YOUR INSTRUCTIONS: Show every line in the records below that contains the word "counter".
=== EXTRACTED INFORMATION ===
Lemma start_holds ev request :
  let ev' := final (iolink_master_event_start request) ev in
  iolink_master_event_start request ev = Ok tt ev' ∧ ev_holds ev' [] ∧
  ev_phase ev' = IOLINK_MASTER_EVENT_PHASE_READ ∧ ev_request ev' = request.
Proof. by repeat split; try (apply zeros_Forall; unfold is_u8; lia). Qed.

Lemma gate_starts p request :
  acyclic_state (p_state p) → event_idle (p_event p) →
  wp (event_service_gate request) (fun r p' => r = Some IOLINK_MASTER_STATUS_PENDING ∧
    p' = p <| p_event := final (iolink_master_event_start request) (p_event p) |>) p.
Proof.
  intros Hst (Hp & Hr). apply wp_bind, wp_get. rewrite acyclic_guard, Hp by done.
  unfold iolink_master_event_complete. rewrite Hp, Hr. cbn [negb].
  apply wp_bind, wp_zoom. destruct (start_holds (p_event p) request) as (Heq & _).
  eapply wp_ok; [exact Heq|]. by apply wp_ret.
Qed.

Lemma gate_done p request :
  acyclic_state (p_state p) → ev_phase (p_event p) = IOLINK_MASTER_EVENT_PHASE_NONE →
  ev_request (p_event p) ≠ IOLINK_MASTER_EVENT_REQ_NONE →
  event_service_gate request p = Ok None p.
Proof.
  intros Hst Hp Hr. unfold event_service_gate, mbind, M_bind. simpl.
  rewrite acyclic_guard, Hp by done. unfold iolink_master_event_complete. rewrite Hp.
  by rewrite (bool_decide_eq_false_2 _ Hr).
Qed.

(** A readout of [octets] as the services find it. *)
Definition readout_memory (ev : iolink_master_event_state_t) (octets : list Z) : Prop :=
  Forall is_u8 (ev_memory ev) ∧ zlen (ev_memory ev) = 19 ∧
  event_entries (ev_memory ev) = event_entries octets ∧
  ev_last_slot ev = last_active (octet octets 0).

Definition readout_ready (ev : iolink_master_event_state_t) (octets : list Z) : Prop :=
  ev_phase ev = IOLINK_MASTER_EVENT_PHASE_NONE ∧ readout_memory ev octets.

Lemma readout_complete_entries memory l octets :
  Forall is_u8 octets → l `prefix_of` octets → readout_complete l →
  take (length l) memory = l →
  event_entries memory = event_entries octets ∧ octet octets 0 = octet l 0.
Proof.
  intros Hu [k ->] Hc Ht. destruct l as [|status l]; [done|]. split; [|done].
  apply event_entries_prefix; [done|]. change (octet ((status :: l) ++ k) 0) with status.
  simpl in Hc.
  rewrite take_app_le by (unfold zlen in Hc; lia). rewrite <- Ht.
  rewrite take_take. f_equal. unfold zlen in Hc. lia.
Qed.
===
=== EXTRACTED INFORMATION ===
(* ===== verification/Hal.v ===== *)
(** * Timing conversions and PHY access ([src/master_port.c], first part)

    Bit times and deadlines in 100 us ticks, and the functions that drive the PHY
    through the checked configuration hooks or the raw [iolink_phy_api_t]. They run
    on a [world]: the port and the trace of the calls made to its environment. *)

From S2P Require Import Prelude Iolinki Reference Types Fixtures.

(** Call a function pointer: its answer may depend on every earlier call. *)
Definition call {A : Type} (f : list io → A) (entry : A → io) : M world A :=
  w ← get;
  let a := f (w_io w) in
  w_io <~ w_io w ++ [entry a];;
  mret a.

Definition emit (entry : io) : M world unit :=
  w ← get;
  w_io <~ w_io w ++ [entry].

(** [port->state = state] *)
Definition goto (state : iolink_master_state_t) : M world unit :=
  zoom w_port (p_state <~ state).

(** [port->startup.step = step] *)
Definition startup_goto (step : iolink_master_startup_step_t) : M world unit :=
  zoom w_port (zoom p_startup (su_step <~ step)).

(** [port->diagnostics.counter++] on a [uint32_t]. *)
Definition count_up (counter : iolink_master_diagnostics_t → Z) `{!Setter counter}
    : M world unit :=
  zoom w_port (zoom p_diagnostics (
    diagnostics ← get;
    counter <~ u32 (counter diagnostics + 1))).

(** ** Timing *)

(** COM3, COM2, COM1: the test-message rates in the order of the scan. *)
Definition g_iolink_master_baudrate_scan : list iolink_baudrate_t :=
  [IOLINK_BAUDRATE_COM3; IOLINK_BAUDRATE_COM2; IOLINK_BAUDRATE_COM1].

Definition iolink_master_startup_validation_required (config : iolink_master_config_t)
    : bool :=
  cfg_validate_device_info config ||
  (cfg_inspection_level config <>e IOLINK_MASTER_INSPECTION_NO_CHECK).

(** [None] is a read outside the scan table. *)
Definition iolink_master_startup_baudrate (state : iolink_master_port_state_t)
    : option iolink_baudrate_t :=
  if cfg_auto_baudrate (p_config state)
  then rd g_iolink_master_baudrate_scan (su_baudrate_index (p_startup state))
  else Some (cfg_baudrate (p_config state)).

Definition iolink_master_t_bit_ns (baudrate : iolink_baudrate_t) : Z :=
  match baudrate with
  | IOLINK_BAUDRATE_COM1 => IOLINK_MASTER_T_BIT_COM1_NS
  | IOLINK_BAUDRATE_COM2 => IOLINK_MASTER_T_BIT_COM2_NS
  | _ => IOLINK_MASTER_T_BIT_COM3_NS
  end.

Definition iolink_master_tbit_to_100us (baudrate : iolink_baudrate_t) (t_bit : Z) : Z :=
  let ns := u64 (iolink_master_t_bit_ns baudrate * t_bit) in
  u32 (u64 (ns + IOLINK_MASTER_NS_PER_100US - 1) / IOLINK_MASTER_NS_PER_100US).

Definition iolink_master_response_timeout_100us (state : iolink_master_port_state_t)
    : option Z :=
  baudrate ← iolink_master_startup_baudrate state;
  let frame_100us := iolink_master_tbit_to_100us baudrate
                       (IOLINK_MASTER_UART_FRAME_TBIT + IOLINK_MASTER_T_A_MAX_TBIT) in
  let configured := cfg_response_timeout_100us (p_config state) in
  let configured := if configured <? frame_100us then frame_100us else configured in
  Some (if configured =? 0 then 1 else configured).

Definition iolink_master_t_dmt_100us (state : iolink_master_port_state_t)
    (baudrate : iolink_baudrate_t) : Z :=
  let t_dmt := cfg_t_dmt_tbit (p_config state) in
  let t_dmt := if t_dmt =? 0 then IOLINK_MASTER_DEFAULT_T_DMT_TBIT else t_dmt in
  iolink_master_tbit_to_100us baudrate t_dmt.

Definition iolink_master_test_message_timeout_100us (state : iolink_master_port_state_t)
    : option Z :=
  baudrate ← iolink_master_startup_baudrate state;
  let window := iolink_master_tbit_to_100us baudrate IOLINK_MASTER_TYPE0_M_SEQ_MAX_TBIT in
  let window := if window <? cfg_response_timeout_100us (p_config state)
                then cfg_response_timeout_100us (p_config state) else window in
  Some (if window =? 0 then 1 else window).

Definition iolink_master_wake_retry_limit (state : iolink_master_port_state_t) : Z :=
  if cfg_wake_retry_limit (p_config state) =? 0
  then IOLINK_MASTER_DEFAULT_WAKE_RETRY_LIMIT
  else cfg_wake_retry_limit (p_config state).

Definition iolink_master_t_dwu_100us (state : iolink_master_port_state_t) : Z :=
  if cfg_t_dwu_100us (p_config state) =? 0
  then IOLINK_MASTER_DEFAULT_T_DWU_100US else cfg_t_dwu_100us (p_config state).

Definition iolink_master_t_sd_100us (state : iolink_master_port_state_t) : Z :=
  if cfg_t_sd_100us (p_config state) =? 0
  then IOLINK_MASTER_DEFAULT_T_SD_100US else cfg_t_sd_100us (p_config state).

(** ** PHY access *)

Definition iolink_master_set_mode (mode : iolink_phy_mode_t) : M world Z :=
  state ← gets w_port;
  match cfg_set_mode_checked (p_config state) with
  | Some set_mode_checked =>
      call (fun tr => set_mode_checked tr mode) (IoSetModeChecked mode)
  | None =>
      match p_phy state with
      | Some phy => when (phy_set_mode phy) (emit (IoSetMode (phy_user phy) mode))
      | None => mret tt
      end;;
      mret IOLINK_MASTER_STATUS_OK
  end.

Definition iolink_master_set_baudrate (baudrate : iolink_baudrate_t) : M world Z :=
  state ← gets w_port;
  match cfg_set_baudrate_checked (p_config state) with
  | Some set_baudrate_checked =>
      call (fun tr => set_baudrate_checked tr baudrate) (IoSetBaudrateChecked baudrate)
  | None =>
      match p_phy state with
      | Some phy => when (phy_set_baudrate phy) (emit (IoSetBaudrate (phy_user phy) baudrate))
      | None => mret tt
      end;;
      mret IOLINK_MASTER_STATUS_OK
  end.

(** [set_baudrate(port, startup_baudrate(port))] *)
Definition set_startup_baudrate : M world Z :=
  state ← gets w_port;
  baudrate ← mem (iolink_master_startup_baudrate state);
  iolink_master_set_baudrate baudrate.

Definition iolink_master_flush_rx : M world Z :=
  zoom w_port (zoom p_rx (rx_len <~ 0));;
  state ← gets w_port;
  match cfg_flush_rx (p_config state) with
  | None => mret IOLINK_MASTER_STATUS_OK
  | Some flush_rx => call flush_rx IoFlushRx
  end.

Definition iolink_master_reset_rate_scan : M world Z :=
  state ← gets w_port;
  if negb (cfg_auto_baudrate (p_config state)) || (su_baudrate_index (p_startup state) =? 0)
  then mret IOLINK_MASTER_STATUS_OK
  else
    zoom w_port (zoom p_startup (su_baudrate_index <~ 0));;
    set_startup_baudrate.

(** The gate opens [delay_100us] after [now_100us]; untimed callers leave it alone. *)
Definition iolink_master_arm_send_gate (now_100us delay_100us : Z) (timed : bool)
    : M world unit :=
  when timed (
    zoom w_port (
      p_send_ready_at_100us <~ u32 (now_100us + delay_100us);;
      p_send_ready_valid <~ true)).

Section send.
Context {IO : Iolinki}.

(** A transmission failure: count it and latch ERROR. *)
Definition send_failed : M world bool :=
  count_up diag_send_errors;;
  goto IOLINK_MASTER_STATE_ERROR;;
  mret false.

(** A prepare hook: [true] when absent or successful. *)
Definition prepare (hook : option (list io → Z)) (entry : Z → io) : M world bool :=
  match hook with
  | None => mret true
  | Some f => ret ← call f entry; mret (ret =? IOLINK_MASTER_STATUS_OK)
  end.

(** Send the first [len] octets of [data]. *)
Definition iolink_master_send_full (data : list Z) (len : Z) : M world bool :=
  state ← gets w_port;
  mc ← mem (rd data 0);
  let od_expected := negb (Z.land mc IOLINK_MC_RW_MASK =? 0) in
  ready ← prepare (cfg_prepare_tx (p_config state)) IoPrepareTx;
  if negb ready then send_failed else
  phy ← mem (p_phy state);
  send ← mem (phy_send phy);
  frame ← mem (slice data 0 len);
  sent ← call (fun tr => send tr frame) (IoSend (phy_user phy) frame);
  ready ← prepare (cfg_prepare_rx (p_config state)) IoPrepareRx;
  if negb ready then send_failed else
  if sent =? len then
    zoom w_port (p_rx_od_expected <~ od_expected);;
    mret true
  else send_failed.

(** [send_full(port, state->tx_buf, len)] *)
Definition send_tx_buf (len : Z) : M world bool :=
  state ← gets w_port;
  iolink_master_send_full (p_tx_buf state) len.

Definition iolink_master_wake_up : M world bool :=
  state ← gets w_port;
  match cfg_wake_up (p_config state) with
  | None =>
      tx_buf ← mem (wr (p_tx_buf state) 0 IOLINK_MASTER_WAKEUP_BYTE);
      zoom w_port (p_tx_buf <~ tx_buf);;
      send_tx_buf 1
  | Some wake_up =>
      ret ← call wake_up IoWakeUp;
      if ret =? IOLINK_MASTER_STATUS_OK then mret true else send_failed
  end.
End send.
===
=== EXTRACTED INFORMATION ===
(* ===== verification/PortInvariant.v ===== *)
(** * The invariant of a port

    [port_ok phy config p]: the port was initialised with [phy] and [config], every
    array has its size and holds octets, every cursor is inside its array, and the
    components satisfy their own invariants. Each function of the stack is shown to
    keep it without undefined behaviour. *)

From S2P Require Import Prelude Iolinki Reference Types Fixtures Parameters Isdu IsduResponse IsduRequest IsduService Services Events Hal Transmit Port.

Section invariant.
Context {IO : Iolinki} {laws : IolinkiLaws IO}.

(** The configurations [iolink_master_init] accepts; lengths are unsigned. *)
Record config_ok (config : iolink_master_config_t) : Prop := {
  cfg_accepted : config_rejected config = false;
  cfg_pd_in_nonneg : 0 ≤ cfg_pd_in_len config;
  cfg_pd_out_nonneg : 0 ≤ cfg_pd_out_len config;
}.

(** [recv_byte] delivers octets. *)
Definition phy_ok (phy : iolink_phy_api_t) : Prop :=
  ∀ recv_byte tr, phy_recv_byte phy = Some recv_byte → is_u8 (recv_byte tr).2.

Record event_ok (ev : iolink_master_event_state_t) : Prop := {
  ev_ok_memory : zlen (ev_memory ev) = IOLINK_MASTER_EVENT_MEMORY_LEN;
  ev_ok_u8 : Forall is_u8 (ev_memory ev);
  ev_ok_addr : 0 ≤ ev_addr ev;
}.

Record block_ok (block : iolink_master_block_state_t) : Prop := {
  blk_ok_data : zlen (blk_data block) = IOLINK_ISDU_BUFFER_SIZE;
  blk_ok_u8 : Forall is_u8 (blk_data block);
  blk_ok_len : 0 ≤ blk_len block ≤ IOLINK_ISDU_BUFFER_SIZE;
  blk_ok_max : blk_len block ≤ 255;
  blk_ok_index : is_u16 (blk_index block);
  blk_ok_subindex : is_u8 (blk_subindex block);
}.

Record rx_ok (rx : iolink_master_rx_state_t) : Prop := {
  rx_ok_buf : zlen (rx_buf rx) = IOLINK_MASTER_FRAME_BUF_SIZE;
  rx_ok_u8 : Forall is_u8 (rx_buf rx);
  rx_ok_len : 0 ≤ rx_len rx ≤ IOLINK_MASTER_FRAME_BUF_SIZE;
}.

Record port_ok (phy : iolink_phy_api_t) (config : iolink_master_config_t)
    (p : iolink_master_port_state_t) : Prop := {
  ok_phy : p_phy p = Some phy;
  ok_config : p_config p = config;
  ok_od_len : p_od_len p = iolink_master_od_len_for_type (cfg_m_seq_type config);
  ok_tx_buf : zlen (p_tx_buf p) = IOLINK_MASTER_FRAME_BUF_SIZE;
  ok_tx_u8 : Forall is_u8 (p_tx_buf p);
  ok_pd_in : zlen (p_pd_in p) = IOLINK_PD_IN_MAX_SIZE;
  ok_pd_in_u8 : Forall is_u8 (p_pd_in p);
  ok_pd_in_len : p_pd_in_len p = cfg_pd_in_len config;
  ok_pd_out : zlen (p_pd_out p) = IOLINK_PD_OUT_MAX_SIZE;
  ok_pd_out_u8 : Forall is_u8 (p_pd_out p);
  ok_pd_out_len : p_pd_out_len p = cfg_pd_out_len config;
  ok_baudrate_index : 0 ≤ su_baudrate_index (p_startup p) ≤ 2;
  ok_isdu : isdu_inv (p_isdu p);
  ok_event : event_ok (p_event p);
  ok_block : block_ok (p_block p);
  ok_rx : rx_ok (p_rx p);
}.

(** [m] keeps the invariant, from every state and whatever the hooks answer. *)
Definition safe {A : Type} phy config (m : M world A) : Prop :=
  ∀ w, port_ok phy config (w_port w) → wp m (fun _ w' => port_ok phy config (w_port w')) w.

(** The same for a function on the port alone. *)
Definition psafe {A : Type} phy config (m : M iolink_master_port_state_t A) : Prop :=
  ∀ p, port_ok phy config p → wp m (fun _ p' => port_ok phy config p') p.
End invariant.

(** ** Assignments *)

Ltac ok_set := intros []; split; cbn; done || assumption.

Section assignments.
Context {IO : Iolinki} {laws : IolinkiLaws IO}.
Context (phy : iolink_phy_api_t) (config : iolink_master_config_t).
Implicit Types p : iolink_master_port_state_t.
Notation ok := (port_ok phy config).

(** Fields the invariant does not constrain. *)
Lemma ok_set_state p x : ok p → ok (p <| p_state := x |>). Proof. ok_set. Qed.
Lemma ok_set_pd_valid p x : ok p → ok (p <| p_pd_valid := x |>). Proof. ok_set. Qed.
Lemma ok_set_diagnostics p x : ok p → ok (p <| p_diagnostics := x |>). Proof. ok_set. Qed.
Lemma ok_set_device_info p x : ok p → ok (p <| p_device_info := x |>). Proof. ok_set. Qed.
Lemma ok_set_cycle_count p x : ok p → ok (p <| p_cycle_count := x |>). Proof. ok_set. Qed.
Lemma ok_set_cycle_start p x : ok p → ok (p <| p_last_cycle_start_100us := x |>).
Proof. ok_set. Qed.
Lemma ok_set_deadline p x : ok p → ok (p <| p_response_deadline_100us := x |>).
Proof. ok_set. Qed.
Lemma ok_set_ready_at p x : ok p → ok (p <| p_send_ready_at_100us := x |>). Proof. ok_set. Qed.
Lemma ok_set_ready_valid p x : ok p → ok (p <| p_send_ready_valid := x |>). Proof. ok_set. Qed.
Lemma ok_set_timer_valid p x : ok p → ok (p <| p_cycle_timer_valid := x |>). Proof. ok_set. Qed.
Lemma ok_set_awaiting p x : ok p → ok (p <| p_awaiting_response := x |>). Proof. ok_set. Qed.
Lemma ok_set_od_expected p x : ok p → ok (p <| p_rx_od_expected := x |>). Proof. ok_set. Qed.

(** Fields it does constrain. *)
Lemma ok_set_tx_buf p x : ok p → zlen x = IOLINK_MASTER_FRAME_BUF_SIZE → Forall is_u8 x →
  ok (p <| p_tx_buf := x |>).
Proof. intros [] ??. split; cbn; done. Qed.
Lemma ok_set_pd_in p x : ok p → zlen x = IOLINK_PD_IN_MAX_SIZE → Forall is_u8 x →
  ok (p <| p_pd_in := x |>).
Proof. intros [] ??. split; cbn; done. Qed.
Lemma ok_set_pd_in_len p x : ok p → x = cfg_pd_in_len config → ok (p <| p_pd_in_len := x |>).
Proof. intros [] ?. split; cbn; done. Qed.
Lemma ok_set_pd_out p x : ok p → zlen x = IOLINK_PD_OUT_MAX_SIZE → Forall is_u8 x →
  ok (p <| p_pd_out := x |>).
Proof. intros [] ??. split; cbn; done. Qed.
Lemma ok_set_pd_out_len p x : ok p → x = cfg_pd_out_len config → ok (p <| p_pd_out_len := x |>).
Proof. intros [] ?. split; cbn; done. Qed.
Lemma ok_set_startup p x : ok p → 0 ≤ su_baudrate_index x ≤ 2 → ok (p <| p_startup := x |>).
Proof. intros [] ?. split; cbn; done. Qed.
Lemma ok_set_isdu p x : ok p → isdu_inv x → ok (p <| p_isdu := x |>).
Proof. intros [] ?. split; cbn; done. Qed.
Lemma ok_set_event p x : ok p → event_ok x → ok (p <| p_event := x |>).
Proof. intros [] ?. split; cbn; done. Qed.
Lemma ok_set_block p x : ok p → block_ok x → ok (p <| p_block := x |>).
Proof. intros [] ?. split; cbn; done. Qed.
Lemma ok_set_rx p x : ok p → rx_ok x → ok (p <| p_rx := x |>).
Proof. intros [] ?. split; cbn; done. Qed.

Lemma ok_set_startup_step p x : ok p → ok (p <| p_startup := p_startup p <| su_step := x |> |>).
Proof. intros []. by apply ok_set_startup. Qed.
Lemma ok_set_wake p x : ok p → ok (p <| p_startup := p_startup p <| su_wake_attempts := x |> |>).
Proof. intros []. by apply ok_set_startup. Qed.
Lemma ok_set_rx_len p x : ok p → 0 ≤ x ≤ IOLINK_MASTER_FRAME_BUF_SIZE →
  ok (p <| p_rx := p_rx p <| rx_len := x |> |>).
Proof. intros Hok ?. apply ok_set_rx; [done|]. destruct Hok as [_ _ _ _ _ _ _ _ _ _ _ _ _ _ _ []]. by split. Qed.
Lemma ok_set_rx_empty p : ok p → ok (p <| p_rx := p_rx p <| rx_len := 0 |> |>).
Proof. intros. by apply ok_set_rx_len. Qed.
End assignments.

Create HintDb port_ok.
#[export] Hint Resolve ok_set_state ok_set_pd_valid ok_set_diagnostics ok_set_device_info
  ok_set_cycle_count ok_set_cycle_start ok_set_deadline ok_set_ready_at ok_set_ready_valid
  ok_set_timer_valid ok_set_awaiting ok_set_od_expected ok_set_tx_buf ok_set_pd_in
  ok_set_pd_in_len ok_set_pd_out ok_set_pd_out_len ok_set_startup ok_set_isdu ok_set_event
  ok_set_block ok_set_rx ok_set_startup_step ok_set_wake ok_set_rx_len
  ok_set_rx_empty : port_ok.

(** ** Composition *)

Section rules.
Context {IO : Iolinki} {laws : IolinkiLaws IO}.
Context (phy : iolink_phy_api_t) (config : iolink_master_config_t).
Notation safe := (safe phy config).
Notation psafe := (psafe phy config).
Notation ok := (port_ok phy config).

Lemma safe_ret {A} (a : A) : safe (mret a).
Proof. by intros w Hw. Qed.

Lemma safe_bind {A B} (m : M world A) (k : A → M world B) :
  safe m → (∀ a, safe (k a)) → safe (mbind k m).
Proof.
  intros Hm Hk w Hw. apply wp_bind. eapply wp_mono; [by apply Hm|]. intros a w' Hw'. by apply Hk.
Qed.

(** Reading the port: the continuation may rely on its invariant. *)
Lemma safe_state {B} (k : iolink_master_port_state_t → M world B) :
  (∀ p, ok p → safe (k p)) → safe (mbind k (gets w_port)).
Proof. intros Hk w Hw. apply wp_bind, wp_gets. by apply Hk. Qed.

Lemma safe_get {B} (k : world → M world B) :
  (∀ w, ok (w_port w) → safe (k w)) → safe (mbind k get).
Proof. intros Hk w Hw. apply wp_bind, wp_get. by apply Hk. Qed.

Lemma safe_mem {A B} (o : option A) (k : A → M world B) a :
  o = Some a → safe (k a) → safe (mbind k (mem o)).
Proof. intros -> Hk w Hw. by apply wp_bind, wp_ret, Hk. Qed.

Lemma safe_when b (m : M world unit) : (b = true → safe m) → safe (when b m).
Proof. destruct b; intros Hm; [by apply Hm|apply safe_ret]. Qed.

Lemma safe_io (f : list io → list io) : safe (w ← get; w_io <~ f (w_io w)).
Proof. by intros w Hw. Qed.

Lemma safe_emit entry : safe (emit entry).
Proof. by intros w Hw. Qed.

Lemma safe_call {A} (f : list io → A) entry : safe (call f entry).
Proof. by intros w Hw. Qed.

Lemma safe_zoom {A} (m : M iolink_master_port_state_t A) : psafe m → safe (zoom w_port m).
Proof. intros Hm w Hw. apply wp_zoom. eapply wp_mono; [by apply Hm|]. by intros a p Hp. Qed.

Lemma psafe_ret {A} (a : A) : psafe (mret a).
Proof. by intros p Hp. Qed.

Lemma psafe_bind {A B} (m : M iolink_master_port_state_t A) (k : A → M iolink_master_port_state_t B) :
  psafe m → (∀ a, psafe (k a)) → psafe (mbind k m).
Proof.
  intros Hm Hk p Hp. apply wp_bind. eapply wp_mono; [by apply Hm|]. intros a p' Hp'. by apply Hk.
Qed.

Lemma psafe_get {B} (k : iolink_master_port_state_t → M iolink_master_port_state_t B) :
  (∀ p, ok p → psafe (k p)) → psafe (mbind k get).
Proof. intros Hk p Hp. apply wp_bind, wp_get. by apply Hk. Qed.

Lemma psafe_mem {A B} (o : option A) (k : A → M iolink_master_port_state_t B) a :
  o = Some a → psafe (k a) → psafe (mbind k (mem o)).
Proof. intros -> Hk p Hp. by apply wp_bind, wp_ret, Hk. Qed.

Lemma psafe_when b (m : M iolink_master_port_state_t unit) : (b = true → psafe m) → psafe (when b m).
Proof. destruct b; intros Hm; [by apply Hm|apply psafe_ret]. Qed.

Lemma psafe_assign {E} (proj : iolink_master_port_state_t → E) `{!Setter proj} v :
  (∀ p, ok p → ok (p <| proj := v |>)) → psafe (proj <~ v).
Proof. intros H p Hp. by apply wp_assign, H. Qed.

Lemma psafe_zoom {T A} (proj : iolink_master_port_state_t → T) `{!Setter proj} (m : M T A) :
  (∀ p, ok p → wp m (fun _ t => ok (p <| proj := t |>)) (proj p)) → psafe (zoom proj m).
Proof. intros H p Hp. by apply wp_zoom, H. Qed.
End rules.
===
EXERCISE RESPONSE:
(** [port->diagnostics.counter++] on a [uint32_t]. *)
Definition count_up (counter : iolink_master_diagnostics_t → Z) `{!Setter counter}
    counter <~ u32 (counter diagnostics + 1))).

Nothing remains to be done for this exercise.